- [What you will do] Write every entry out again, exactly as given.

Data provided START

Lemma phase_turns m n :
  phase m n →
  (∀ g, next g m = Some m ∨ ∃ m' n', next g m = Some m' ∧ phase m' n' ∧ (n' < n)%nat) ∧
  (parted m 0 ∨ ∃ g m' n', next g m = Some m' ∧ phase m' n' ∧ (n' < n)%nat).
Proof.
  intros [(k & Hm & ->)|Hp].
  - destruct (met_turns m k Hm) as [Hall Hgo].
    assert (at_end m → ∃ m' n', next true m = Some m' ∧ phase m' n' ∧ (n' < k + 2)%nat) as Hdel.
    { intros Hend. destruct (met_deletion m k Hm Hend) as (m' & n' & E & Hp & Hn).
      exists m', n'. split; [done|]. split; [by right|lia]. }
    assert (∀ g m' n', next g m = Some m' → met m' n' → (n' < k)%nat →
      ∃ m' n', next g m = Some m' ∧ phase m' n' ∧ (n' < k + 2)%nat) as Hmet.
    { intros g m' n' E Hm' Hn. exists m', (n' + 2)%nat. split; [done|]. split; [left; by exists n'|lia]. }
    split.
    + intros g. destruct (at_end_dec m k Hm) as [Hend|Hend].
      * destruct g; [right; by apply Hdel|].
        destruct (Hall false ltac:(done)) as [?|(m' & n' & ? & ? & ?)]; [by left|right; by eapply Hmet].
      * destruct (Hall g ltac:(done)) as [?|(m' & n' & ? & ? & ?)]; [by left|right; by eapply Hmet].
    + right. destruct Hgo as [Hend|(g & _ & m' & n' & ? & ? & ?)]; [by exists true; apply Hdel|].
      exists g. by eapply Hmet.
  - destruct (parted_turns m n Hp) as [Hall Hgo]. split.
    + intros g. destruct (Hall g) as [?|(m' & ? & -> & Hp')]; [by left|right].
      exists m', 0%nat. split; [done|]. split; [by right|lia].
    + destruct Hgo as [->|(m' & ? & -> & Hp')]; [by left|right].
      exists false, m', 0%nat. split; [done|]. split; [by right|lia].
Qed.
Lemma phase_run m n schedule :
  phase m n → ∃ m' n', go schedule m = Some m' ∧ phase m' n' ∧ (n' <= n)%nat.
Proof.
  revert m n. induction schedule as [|g schedule IH]; intros m n Hm; [by exists m, n|].
  cbn [meeting_run]. destruct (proj1 (phase_turns m n Hm) g) as [->|(m1 & n1 & -> & Hm1 & Hl)]; cbn [mbind option_bind].
  - by apply IH.
  - destruct (IH m1 n1 Hm1) as (m2 & n2 & E2 & Hm2 & Hl2). exists m2, n2. split_and!; [done..|lia].
Qed.
(** How far each one is: the claimer only fails once the greeter has ended. *)
Lemma phase_on_track m n :
  phase m n →
  on_track c (pr_prog (me_greeter m)) ∧
  (on_track a (pr_prog (me_claimer m)) ∨
   pr_prog (me_claimer m) = PRaise InviteAlreadyUsedError ∧ pr_prog (me_greeter m) = PRet c) ∧
  (pr_prog (me_greeter m) = PRet c → wo_backend (me_world m) = b' ∧ gone (wo_invites (me_world m))).
Proof.
  intros [(k & Hm & _)|(Eg & Eb & Hgone & Hc)].
  - destruct Hm as (y & k' & _ & _ & Hc & Hg & _).
    assert (∃ r k0, pr_prog (me_greeter m) = PReq r k0) as (r & k0 & ->).
    { destruct (sim_stopped _ _ _ _ _ _ _ _ Hg) as [(-> & _)|(r & k0 & -> & _)]; by eexists _, _. }
    split; [done|]. split; [left|done].
    destruct (sim_stopped _ _ _ _ _ _ _ _ (Hc b')) as [(-> & _)|(r' & k1 & -> & _)]; done.
  - rewrite Eg. split; [done|]. split; [|done].
    destruct Hc as [(_ & [-> | ->])|(_ & r & k & h & -> & _)]; [by left|by right|by left].
Qed.
(** One turn of the claimer before the deletion is enough. *)
Lemma phase_claimer_ends m n r k :
  phase m n → pr_prog (me_greeter m) = PReq r k → deletes r →
  ∃ m', next false m = Some m' ∧ pr_prog (me_claimer m') = PRet a.
Proof.
  intros [(j & Hm & _)|(Eg & _)] Ep Hd; [|by rewrite Eg in Ep].
  destruct (at_end_dec m j Hm) as [Hend|Hend]; [by eapply claimer_ends|].
  destruct Hm as (y & k' & _ & _ & _ & Hg & _).
  destruct (sim_stopped _ _ _ _ _ _ _ _ Hg) as [(Eg & _ & Eb & _)|(r' & k0 & Er & Hnd)]; [by destruct Hend|].
  rewrite Ep in Er. injection Er as <- <-. done.
Qed.
Lemma done_run m schedule : parted m 0 → go schedule m = Some m.
Proof.
  intros Hd. induction schedule as [|g schedule IH]; [done|]. cbn [meeting_run].
  destruct (proj1 (parted_turns m 0 Hd) g) as [->|(? & _ & [=] & _)]. exact IH.
Qed.
Lemma phase_progress m n chunk :
  phase m n → (∀ g : bool, g ∈ chunk) →
  ∃ m' n', go chunk m = Some m' ∧ phase m' n' ∧ (parted m' 0 ∨ (n' < n)%nat).
Proof.
  intros Hm Hall. destruct (proj2 (phase_turns m n Hm)) as [Hd|(g & m1 & n1 & E1 & Hm1 & Hl1)].
  { exists m, n. split_and!; [by apply done_run|done|by left]. }
  specialize (Hall g). induction chunk as [|g' chunk IH]; [set_solver|]. cbn [meeting_run].
  destruct (proj1 (phase_turns m n Hm) g') as [E|(m2 & n2 & E & Hm2 & Hl2)]; rewrite E; cbn [mbind option_bind].
  - apply elem_of_cons in Hall as [<-|Hin]; [|by apply IH].
    rewrite E1 in E. injection E as ->.
    destruct (phase_run m n1 chunk Hm1) as (m3 & n3 & E3 & Hm3 & Hl3). exists m3, n3.
    split_and!; [done..|right; lia].
  - destruct (phase_run m2 n2 chunk Hm2) as (m3 & n3 & E3 & Hm3 & Hl3). exists m3, n3.
    split_and!; [done..|right; lia].
Qed.
Lemma meeting_run_app schedule1 schedule2 (m : meeting) :
  go (schedule1 ++ schedule2) m = m' ← go schedule1 m; go schedule2 m'.
Proof.
  revert m. induction schedule1 as [|g l1 IH]; intros m; [done|]. cbn [app meeting_run].
  destruct (next g m); [apply IH|done].
Qed.
Lemma phase_finishes m n chunks :
  phase m n → Forall (λ c, ∀ g : bool, g ∈ c) chunks → (n < length chunks)%nat →
  ∃ m', go (concat chunks) m = Some m' ∧ parted m' 0.
Proof.
  revert m n. induction chunks as [|chunk chunks IH]; intros m n Hm Hall Hn; cbn [length] in Hn; [lia|].
  apply Forall_cons in Hall as [Hc Hall].
  destruct (phase_progress m n chunk Hm Hc) as (m1 & n1 & E1 & Hm1 & [Hd|Hl]); cbn [concat]; rewrite meeting_run_app, E1.
  - exists m1. split; [|done]. by apply done_run.
  - cbn [mbind option_bind]. apply (IH m1 n1); [done..|lia].
Qed.
End met.
End meeting.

Data provided END

- [Answer]
Lemma phase_turns m n :
  phase m n →
  (∀ g, next g m = Some m ∨ ∃ m' n', next g m = Some m' ∧ phase m' n' ∧ (n' < n)%nat) ∧
  (parted m 0 ∨ ∃ g m' n', next g m = Some m' ∧ phase m' n' ∧ (n' < n)%nat).
Proof.
  intros [(k & Hm & ->)|Hp].
  - destruct (met_turns m k Hm) as [Hall Hgo].
    assert (at_end m → ∃ m' n', next true m = Some m' ∧ phase m' n' ∧ (n' < k + 2)%nat) as Hdel.
    { intros Hend. destruct (met_deletion m k Hm Hend) as (m' & n' & E & Hp & Hn).
      exists m', n'. split; [done|]. split; [by right|lia]. }
    assert (∀ g m' n', next g m = Some m' → met m' n' → (n' < k)%nat →
      ∃ m' n', next g m = Some m' ∧ phase m' n' ∧ (n' < k + 2)%nat) as Hmet.
    { intros g m' n' E Hm' Hn. exists m', (n' + 2)%nat. split; [done|]. split; [left; by exists n'|lia]. }
    split.
    + intros g. destruct (at_end_dec m k Hm) as [Hend|Hend].
      * destruct g; [right; by apply Hdel|].
        destruct (Hall false ltac:(done)) as [?|(m' & n' & ? & ? & ?)]; [by left|right; by eapply Hmet].
      * destruct (Hall g ltac:(done)) as [?|(m' & n' & ? & ? & ?)]; [by left|right; by eapply Hmet].
    + right. destruct Hgo as [Hend|(g & _ & m' & n' & ? & ? & ?)]; [by exists true; apply Hdel|].
      exists g. by eapply Hmet.
  - destruct (parted_turns m n Hp) as [Hall Hgo]. split.
    + intros g. destruct (Hall g) as [?|(m' & ? & -> & Hp')]; [by left|right].
      exists m', 0%nat. split; [done|]. split; [by right|lia].
    + destruct Hgo as [->|(m' & ? & -> & Hp')]; [by left|right].
      exists false, m', 0%nat. split; [done|]. split; [by right|lia].
Qed.
Lemma phase_run m n schedule :
  phase m n → ∃ m' n', go schedule m = Some m' ∧ phase m' n' ∧ (n' <= n)%nat.
Proof.
  revert m n. induction schedule as [|g schedule IH]; intros m n Hm; [by exists m, n|].
  cbn [meeting_run]. destruct (proj1 (phase_turns m n Hm) g) as [->|(m1 & n1 & -> & Hm1 & Hl)]; cbn [mbind option_bind].
  - by apply IH.
  - destruct (IH m1 n1 Hm1) as (m2 & n2 & E2 & Hm2 & Hl2). exists m2, n2. split_and!; [done..|lia].
Qed.
(** How far each one is: the claimer only fails once the greeter has ended. *)
Lemma phase_on_track m n :
  phase m n →
  on_track c (pr_prog (me_greeter m)) ∧
  (on_track a (pr_prog (me_claimer m)) ∨
   pr_prog (me_claimer m) = PRaise InviteAlreadyUsedError ∧ pr_prog (me_greeter m) = PRet c) ∧
  (pr_prog (me_greeter m) = PRet c → wo_backend (me_world m) = b' ∧ gone (wo_invites (me_world m))).
Proof.
  intros [(k & Hm & _)|(Eg & Eb & Hgone & Hc)].
  - destruct Hm as (y & k' & _ & _ & Hc & Hg & _).
    assert (∃ r k0, pr_prog (me_greeter m) = PReq r k0) as (r & k0 & ->).
    { destruct (sim_stopped _ _ _ _ _ _ _ _ Hg) as [(-> & _)|(r & k0 & -> & _)]; by eexists _, _. }
    split; [done|]. split; [left|done].
    destruct (sim_stopped _ _ _ _ _ _ _ _ (Hc b')) as [(-> & _)|(r' & k1 & -> & _)]; done.
  - rewrite Eg. split; [done|]. split; [|done].
    destruct Hc as [(_ & [-> | ->])|(_ & r & k & h & -> & _)]; [by left|by right|by left].
Qed.
(** One turn of the claimer before the deletion is enough. *)
Lemma phase_claimer_ends m n r k :
  phase m n → pr_prog (me_greeter m) = PReq r k → deletes r →
  ∃ m', next false m = Some m' ∧ pr_prog (me_claimer m') = PRet a.
Proof.
  intros [(j & Hm & _)|(Eg & _)] Ep Hd; [|by rewrite Eg in Ep].
  destruct (at_end_dec m j Hm) as [Hend|Hend]; [by eapply claimer_ends|].
  destruct Hm as (y & k' & _ & _ & _ & Hg & _).
  destruct (sim_stopped _ _ _ _ _ _ _ _ Hg) as [(Eg & _ & Eb & _)|(r' & k0 & Er & Hnd)]; [by destruct Hend|].
  rewrite Ep in Er. injection Er as <- <-. done.
Qed.
Lemma done_run m schedule : parted m 0 → go schedule m = Some m.
Proof.
  intros Hd. induction schedule as [|g schedule IH]; [done|]. cbn [meeting_run].
  destruct (proj1 (parted_turns m 0 Hd) g) as [->|(? & _ & [=] & _)]. exact IH.
Qed.
Lemma phase_progress m n chunk :
  phase m n → (∀ g : bool, g ∈ chunk) →
  ∃ m' n', go chunk m = Some m' ∧ phase m' n' ∧ (parted m' 0 ∨ (n' < n)%nat).
Proof.
  intros Hm Hall. destruct (proj2 (phase_turns m n Hm)) as [Hd|(g & m1 & n1 & E1 & Hm1 & Hl1)].
  { exists m, n. split_and!; [by apply done_run|done|by left]. }
  specialize (Hall g). induction chunk as [|g' chunk IH]; [set_solver|]. cbn [meeting_run].
  destruct (proj1 (phase_turns m n Hm) g') as [E|(m2 & n2 & E & Hm2 & Hl2)]; rewrite E; cbn [mbind option_bind].
  - apply elem_of_cons in Hall as [<-|Hin]; [|by apply IH].
    rewrite E1 in E. injection E as ->.
    destruct (phase_run m n1 chunk Hm1) as (m3 & n3 & E3 & Hm3 & Hl3). exists m3, n3.
    split_and!; [done..|right; lia].
  - destruct (phase_run m2 n2 chunk Hm2) as (m3 & n3 & E3 & Hm3 & Hl3). exists m3, n3.
    split_and!; [done..|right; lia].
Qed.
Lemma meeting_run_app schedule1 schedule2 (m : meeting) :
  go (schedule1 ++ schedule2) m = m' ← go schedule1 m; go schedule2 m'.
Proof.
  revert m. induction schedule1 as [|g l1 IH]; intros m; [done|]. cbn [app meeting_run].
  destruct (next g m); [apply IH|done].
Qed.
Lemma phase_finishes m n chunks :
  phase m n → Forall (λ c, ∀ g : bool, g ∈ c) chunks → (n < length chunks)%nat →
  ∃ m', go (concat chunks) m = Some m' ∧ parted m' 0.
Proof.
  revert m n. induction chunks as [|chunk chunks IH]; intros m n Hm Hall Hn; cbn [length] in Hn; [lia|].
  apply Forall_cons in Hall as [Hc Hall].
  destruct (phase_progress m n chunk Hm Hc) as (m1 & n1 & E1 & Hm1 & [Hd|Hl]); cbn [concat]; rewrite meeting_run_app, E1.
  - exists m1. split; [|done]. by apply done_run.
  - cbn [mbind option_bind]. apply (IH m1 n1); [done..|lia].
Qed.
End met.
End meeting.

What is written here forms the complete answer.